Device Uses Latest Smartphone Technology to Make Social Distancing Easier
Social distancing is currently one of the best ways to prevent Covid-19, but maintaining six feet can be challenging. Georgia Tech researchers have created a custom wearable device that helps users stay safely apart in public places.
The device, called 6Fit-A-Part, performs wireless localization using ultra-wideband radios to determine if two or more devices are in close proximity. Within seconds of contact, the device emits a red light and a beep to alert the wearer. It can be worn by users or placed on objects in hospitals, schools, grocery stores, warehouses, and similar locations.
Pairing Wireless Networking and Sensing
6Fit-A-Part uses ultra-wideband radios, a relatively new technology gaining popularity in the latest smartphones. Radio waves are ideal for estimating distances because they travel at a fixed speed that can be measured.

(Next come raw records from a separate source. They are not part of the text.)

(** * Outlier-aware Lion optimizers (examples/common/optim/outlier_lion.py)

    A shallow embedding of the five optimizers of [outlier_lion.py]
    (SkipLion, AdaBetaLion, AdaLRLion, ClipLion, FullyAdaptiveLion), of
    their shared update rule [lionw] and of the metric reduction protocol,
    followed by the properties the specification states about them.

    Numbers.  Tensor elements and Python floats are modelled as real
    numbers: the development is about the arithmetic the code writes
    down, not about its rounding.  Python integers (step counters,
    timeouts) are [Z]; lengths are [nat].

    Tensors.  PyTorch tensors are mutable objects that the code updates
    in place and shares between the optimizer state, the parameter and
    the metric map.  They are modelled as cells of a store addressed by
    references, so that "in place", "on a clone" and "not mutated" are
    statements about cells.

    Exceptions.  A call that raises ([math.sqrt] of a negative number, a
    missing key, a failed unpacking, a division of Python floats by zero,
    a failed [assert]) has no result: [None].

    Collaborators.  [OutlierDetector], [composer.utils.dist] and
    [cosine_similarity] are imported by the source; they are interfaces
    here, and every property holds for all their implementations. *)

From Stdlib Require Import String Ascii.
From Stdlib Require Import Reals Lra Lia List ZArith Bool Arith.
From Stdlib Require Import Permutation Sorting.Sorted.
Import ListNotations.

Open Scope R_scope.

(* ================================================================== *)
(** * Tensors and the store *)
(* ================================================================== *)

(** A tensor is the flat list of its elements. *)
Definition tensor := list R.

(** A reference to a tensor object. *)
Definition ref := nat.

(** The machine state seen by one worker: the tensor store ([next_ref] is
    the first unallocated reference) and the number of collective calls
    made so far. *)
Record machine := {
  next_ref : ref;
  cell : ref -> tensor;
  calls : nat
}.

Definition write (r : ref) (t : tensor) (s : machine) : machine :=
  {| next_ref := next_ref s;
     cell := fun r' => if Nat.eqb r' r then t else cell s r';
     calls := calls s |}.

Definition alloc (t : tensor) (s : machine) : ref * machine :=
  (next_ref s,
   {| next_ref := S (next_ref s);
      cell := fun r' => if Nat.eqb r' (next_ref s) then t else cell s r';
      calls := calls s |}).

(** Elementwise combination of two tensors of the same shape.  Every call
    the optimizers make passes tensors of one shape (a parameter, its
    gradient and [zeros_like] of it); the properties below assume equal
    lengths, so the truncation on unequal lengths is never relied on. *)
Fixpoint zip_with (f : R -> R -> R) (a b : tensor) : tensor :=
  match a, b with
  | x :: a', y :: b' => f x y :: zip_with f a' b'
  | _, _ => []
  end.

(** [torch.lerp]: [start + weight * (end - start)]. *)
Definition lerp_val (start end_ weight : R) : R :=
  start + weight * (end_ - start).

(** [torch.sign]: -1 for negative, 0 for zero, +1 for positive. *)
Definition sign_val (x : R) : R :=
  if Rlt_dec x 0 then -1 else if Rlt_dec 0 x then 1 else 0.

Definition sum_squares (t : tensor) : R :=
  fold_right (fun x acc => x * x + acc) 0 t.

(** The tensor operations the source uses.  A name ending in [_] is the
    in-place operation: it overwrites the cell of its first argument.
    The others allocate a fresh tensor and return its reference. *)
Module torch.

Definition lerp (a b : ref) (weight : R) (s : machine) : ref * machine :=
  alloc (zip_with (fun x y => lerp_val x y weight) (cell s a) (cell s b)) s.

Definition lerp_ (a b : ref) (weight : R) (s : machine) : machine :=
  write a (zip_with (fun x y => lerp_val x y weight) (cell s a) (cell s b)) s.

Definition sign_ (a : ref) (s : machine) : machine :=
  write a (map sign_val (cell s a)) s.

Definition mul_ (a : ref) (c : R) (s : machine) : machine :=
  write a (map (fun x => x * c) (cell s a)) s.

(** [a.add_(b, alpha=alpha)]: [a += alpha * b]. *)
Definition add_ (a b : ref) (alpha : R) (s : machine) : machine :=
  write a (zip_with (fun x y => x + alpha * y) (cell s a) (cell s b)) s.

(** [a += c] for a Python float [c]. *)
Definition add_scalar_ (a : ref) (c : R) (s : machine) : machine :=
  write a (map (fun x => x + c) (cell s a)) s.

Definition div (a : ref) (c : R) (s : machine) : ref * machine :=
  alloc (map (fun x => x / c) (cell s a)) s.

Definition clone (a : ref) (s : machine) : ref * machine :=
  alloc (cell s a) s.

Definition zeros_like (a : ref) (s : machine) : ref * machine :=
  alloc (repeat 0 (length (cell s a))) s.

(** [torch.tensor(x)] for a Python float [x]: a fresh 0-dim tensor. *)
Definition scalar_tensor (x : R) (s : machine) : ref * machine :=
  alloc [x] s.

(** [torch.linalg.vector_norm]: the L2 norm. *)
Definition vector_norm (t : tensor) : R := sqrt (sum_squares t).

End torch.

(** The value of a 0-dim tensor ([float(t)], [t.item()]). *)
Definition item (t : tensor) : R := nth 0 t 0.

(** [math.sqrt]: raises [ValueError] on a negative argument. *)
Definition math_sqrt (x : R) : option R :=
  if Rlt_dec x 0 then None else Some (sqrt x).

(* ================================================================== *)
(** * The shared update rule *)
(* ================================================================== *)

(** [lionw] (outlier_lion.py, lines 59-71; the same static method is
    repeated verbatim in all five classes).  [p.data] shares its storage
    with [p], so both are the reference [p].  Python's truth test
    [if initial_lr] on a float is [initial_lr != 0]. *)
Definition lionw (p grad exp_avg : ref) (lr initial_lr wd beta1 beta2 : R)
    (s : machine) : machine :=
  (* stepweight decay *)
  let s :=
    if Req_dec_T wd 0 then s
    else
      let decay_factor :=
        if Req_dec_T initial_lr 0 then 1 else lr / initial_lr in
      torch.mul_ p (1 - decay_factor * wd) s in
  (* update is interpolation between gradient and momentum *)
  let '(update, s) := torch.lerp exp_avg grad (1 - beta1) s in
  let s := torch.sign_ update s in
  let s := torch.add_ p update (- lr) s in
  (* momentum is interp b/w gradient and itself *)
  torch.lerp_ exp_avg grad (1 - beta2) s.

(** The update rule in the words of the specification (section 4.2,
    SignMomentumUpdate), as pure functions of the three tensors. *)
Module SignMomentumUpdate.

(** Step 1: the factor the parameter is scaled by. *)
Definition decay_scale (lr initial_lr weight_decay : R) : R :=
  if Req_dec_T weight_decay 0 then 1
  else if Req_dec_T initial_lr 0 then 1 - weight_decay * 1
  else 1 - weight_decay * (lr / initial_lr).

(** Step 2: [update = sign(lerp(momentum, gradient, 1 - beta1))]. *)
Definition update (momentum gradient : tensor) (beta1 : R) : tensor :=
  zip_with (fun m g => sign_val (lerp_val m g (1 - beta1))) momentum gradient.

(** Steps 1 and 2: the new parameter, [scale * parameter - lr * update]. *)
Definition new_parameter (parameter gradient momentum : tensor)
    (lr initial_lr weight_decay beta1 : R) : tensor :=
  zip_with (fun x u => decay_scale lr initial_lr weight_decay * x - lr * u)
    parameter (update momentum gradient beta1).

(** Step 3: [momentum = lerp(momentum, gradient, 1 - beta2)]. *)
Definition new_momentum (momentum gradient : tensor) (beta2 : R) : tensor :=
  zip_with (fun m g => lerp_val m g (1 - beta2)) momentum gradient.

End SignMomentumUpdate.

(* ================================================================== *)
(** * Python values used by the optimizers *)
(* ================================================================== *)

(** A call that raises is modelled by [None]; [for_each] is a [for] loop
    whose body may raise. *)
Fixpoint for_each {A X : Type} (body : A -> X -> option X) (l : list A) (x : X)
    : option X :=
  match l with
  | [] => Some x
  | a :: l' =>
      match body a x with
      | Some x' => for_each body l' x'
      | None => None
      end
  end.

(** An insertion-ordered [dict]: assigning to a key that is present keeps
    its position, assigning to a new key appends it. *)
Section Dict.
Context {K V : Type} (eqb : K -> K -> bool).

Definition dict := list (K * V).

Definition keys (d : dict) : list K := map fst d.

Fixpoint dict_get (k : K) (d : dict) : option V :=
  match d with
  | [] => None
  | (k', v) :: d' => if eqb k k' then Some v else dict_get k d'
  end.
(** * Image-loading performance tracker and lazy image component

    A shallow embedding of [utils/imagePerformance.ts] (the class
    [ImageLoadingPerformance] and its singleton) and of the load / error
    handlers and the render function of [_components/LazyImage.tsx].

    Modelling conventions.
    - The counters of [PerformanceMetrics] are JavaScript numbers that only
      ever hold integers here (an array length, [++]); they are modelled as
      [Z].  Fractional and NaN arguments to [startTracking] are outside the
      model.
    - The quotient returned by [getProgress] is modelled exactly, as a
      rational, inside a small type of JavaScript numbers that also has the
      non-finite results a division by zero would produce.
    - [Date.now()] is an input of the call that reads it.
    - The host ([Platform.OS], [window.performance], [__DEV__]) is a record,
      and what a call does to the host (marks, measures, console lines) is
      the list of events it returns.
    - [Set<string>] iterates in insertion order: it is a duplicate-free list,
      oldest entry first. *)

From Stdlib Require Import ZArith QArith Lia.
From stdpp Require Import base list strings pretty.

(** ** JavaScript numbers, as far as [getProgress] needs them *)

Inductive JsNumber : Type :=
| Finite (q : Q)
| PosInfinity
| NegInfinity
| NaN.
(** * MCP-Testing: the test pipeline, embedded and verified

    A shallow embedding of the core of the [testing_throughmcp] pipeline.
    The first part holds the definitions, the second their properties.

    - [Py]           Python values, dictionaries and the [str] methods used
    - [Re]           the fragment of [re] used by the generator
    - [Json]         a reference reader for JSON text
    - [Generator]    the recovery chain of [agents/test_generator/test_generator.py]
    - [Junit]        [agents/test_executor/run_tests.py]
    - [Analyze]      [agents/result_analyzer/analyze_results.py]
    - [Executor]     the pass probability of [agents/test_executor/test_executor.py]
    - [Stats]        [agents/result_analyzer/result_analyzer.py]
    - [Pipeline]     the world the stages run in
    - [Orchestrator] [orchestrator.py] and the [execute] of its four agents
    - [StatsSpec], [PipelineSpec], [ReSpec]  what further properties are stated with
    - [Samples]      further concrete inputs
    - [Results]      the whole of [analyze_results]
    - [GapReply]     the reply parsing of [agents/test_analyzer/test_analyzer.py]

    Conventions.  Python [int] is [Z].  Python [float] is modelled by exact
    rationals [Q]: neither binary rounding error nor overflow is
    represented.  A [str] is a [string] whose characters are the code
    points 0-255.  A [dict] is an association list in insertion order, as
    Python iterates it.  A call that may raise returns an [outcome]. *)

From Stdlib Require Import List String Ascii ZArith QArith Bool Lia Arith.
From Stdlib Require Import Numbers.DecimalString.
From Stdlib Require Import Sorting.Permutation Sorting.Sorted.
Import ListNotations.

Set Implicit Arguments.
Set Warnings "-register-all".
Open Scope string_scope.

(* ================================================================== *)
(** * Python values and string methods *)
(* ================================================================== *)

Module Py.

(** The double quote character, and a one-character string of it. *)
Definition dquote : ascii := "034"%char.
Definition q : string := String dquote EmptyString.

Definition newline : string := String "010"%char EmptyString.
Definition backslash : ascii := "092"%char.

(** ** Characters *)

Definition code (c : ascii) : nat := nat_of_ascii c.

Definition between (lo hi n : nat) : bool := (lo <=? n)%nat && (n <=? hi)%nat.

(** [str.isspace] on the code points below 256. *)
Definition is_space (c : ascii) : bool :=
  let n := code c in
  between 9 13 n || between 28 32 n || (n =? 133)%nat || (n =? 160)%nat.

Definition is_digit (c : ascii) : bool := between 48 57 (code c).

Definition is_upper_ascii (c : ascii) : bool := between 65 90 (code c).
(** * Extraction-Code.py: the Spotify playlist extractor

    A shallow embedding of [lambda_handler] (src/Extraction-Code.py) and of
    the Python library functions whose results the handler combines:
    [str.split], list indexing, [str(datetime)], [json.dumps] and, for the
    round trip of the stored body, [json.loads].  The limits of the Python
    interpreter that make [json.dumps] raise (digits of an int, depth of
    nesting) are a parameter of the environment.

    The handler talks to the outside world only through library calls
    (os.environ, spotipy, boto3, datetime.now).  These are kept as the nodes
    of a finite call tree; an environment answers each call with a value or
    an exception, and running the tree records the calls in a trace. *)

From Stdlib Require Import String Ascii NArith ZArith Lia.
From stdpp Require Import base list numbers gmap.
(** X3: at the base confidence the catalog records for it, an asset of
    the catalog needs human review exactly when it is one of OCEAN, AGIX,
    PEPE, DOGE and SHIB (a base confidence under the 0.85 threshold, or the
    Meme sector): for every ticker the lookup finds, in any letter case,
    [should_trigger_hitl] on the entry and its own confidence returns that
    answer. *)
Theorem review_at_base_confidence (t : string) :
  in_catalog (Str.upper t) = true ->
  exists e c,
    get_asset_by_ticker (VStr t) = Ok e /\
    Py.get e (VStr "confidence") (VInt 0) = Ok c /\
    should_trigger_hitl c e = Ok (string_in (Str.upper t) review_at_base).
Proof.
  intros H. destruct (in_catalog_entry _ H) as [e E].
  destruct (catalog_entry_ind
              (fun k e => exists c, field "confidence" (Some e) = Some c /\
                                    should_trigger_hitl c e
                                    = Ok (string_in k review_at_base))
              catalog_review_at_base _ _ E) as [c [Hc Ht]].
  exists e, c. split; [|split].
  - rewrite get_asset_by_ticker_str, E. reflexivity.
  - pose proof (catalog_entry_ind (fun k e => entry_ok k e = true /\ Str.upper k = k)
                  catalog_entries_ok _ _ E) as [Hok _].
    unfold entry_ok, field in Hok, Hc. destruct e as [ | | | | | |d]; try discriminate.
    cbn [entries] in *. unfold Py.get. cbn [Py.hashable].
    rewrite Hc. reflexivity.
  - exact Ht.
Qed.

Lemma review_at_base_confidence_example :
  in_catalog (Str.upper "doge") = true /\
  exists e c,
    get_asset_by_ticker (VStr "doge") = Ok e /\
    Py.get e (VStr "confidence") (VInt 0) = Ok c /\
    should_trigger_hitl c e = Ok (string_in (Str.upper "doge") review_at_base).
Proof.
  split; [reflexivity|]. apply (review_at_base_confidence "doge"). reflexivity.
Defined.

Lemma is_valid_ticker_in (t : string) :
  is_valid_ticker (VStr t) = Ok (string_in t (List.map snd CRYPTO_TICKERS)).
Proof.
  unfold is_valid_ticker, get_available_tickers, strs, Py.contains, string_in.
  f_equal. induction (List.map snd CRYPTO_TICKERS) as [|x l IH]; cbn [List.map existsb].
  - reflexivity.
  - rewrite IH. f_equal. cbn [Py.key_eqb]. apply String.eqb_sym.
Qed.

Lemma legacy_tickers_in_catalog :
  Forall (fun nt => in_catalog (snd nt) = true /\
                    Str.upper (snd nt) = snd nt /\
                    field "name" (catalog_entry (snd nt)) = Some (VStr (fst nt)))
         CRYPTO_TICKERS.
Proof.
  repeat (apply List.Forall_cons; [repeat split; vm_compute; reflexivity|]).
  apply List.Forall_nil.
Qed.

To determine which device the radio waves sensed the researchers rely on distributed ranging protocol, a wireless networking concept that extends the reach of a signal.
“We have previously explored various ways to measure distance between two wireless devices by exchanging special ranging packets,” said School of Computer Science (SCS) assistant professor Ashutosh Dhekne. “We identified that similar distance measurements can help us raise an alarm if two or more devices come in close proximity to each other.”
In operation, 6Fit-A-Part invites all neighboring devices to exchange wireless ranging packets to determine distance. Messages are limited, so each round of distance measurements isn’t time-consuming. For example, 10 nearby devices can calculate all-to-all distances within a second. The distance is accurate within 10 centimeters if there are no human or building obstructions.
The device’s merging of wireless networking techniques and wireless sensing technology also makes it more precise than other comparable devices. Instead of alerting a user any time devices are in range, 6Fit-A-Part can distinguish if there is a physical barrier between devices, such as a wall, that would prevent close contact.
It can also observe the received signal and its echoes from nearby objects to determine if there was a human blocking the signals. It can then compensate for the distance accordingly. This prevents false negatives when two people are too close to each other, but their bodies obstruct the signals from their devices.
Contact Prevention Better than Contact Tracing
Although many organizations are using contact tracing applications, the focus on social distancing makes 6Fit-A-Part a preventative measure before users are exposed to the virus. Users also don’t need a specific app downloaded or Bluetooth enabled to receive the benefits.
It protects privacy better, according to researchers.
“6Fit-A-Part reminds everyone to maintain physical distancing, which reduces the possibility of infection without constantly tracking a person’s whereabouts,” said SCS Ph.D. student Yifeng Cao. “This allows complete protection of the user’s privacy by not associating a particular person with the device.”
The researchers hope to test 6Fit-A-Part in additional real-world environments to understand how the device influences human behavior. Dhekne and Cao wrote the paper, 6Fit-A-Part: A Protocol for Physical Distancing on a Custom Wearable Device, with SCS Professor Mostafa Ammar. They presented the research at the 28th IEEE International Conference on Network Protocols in October.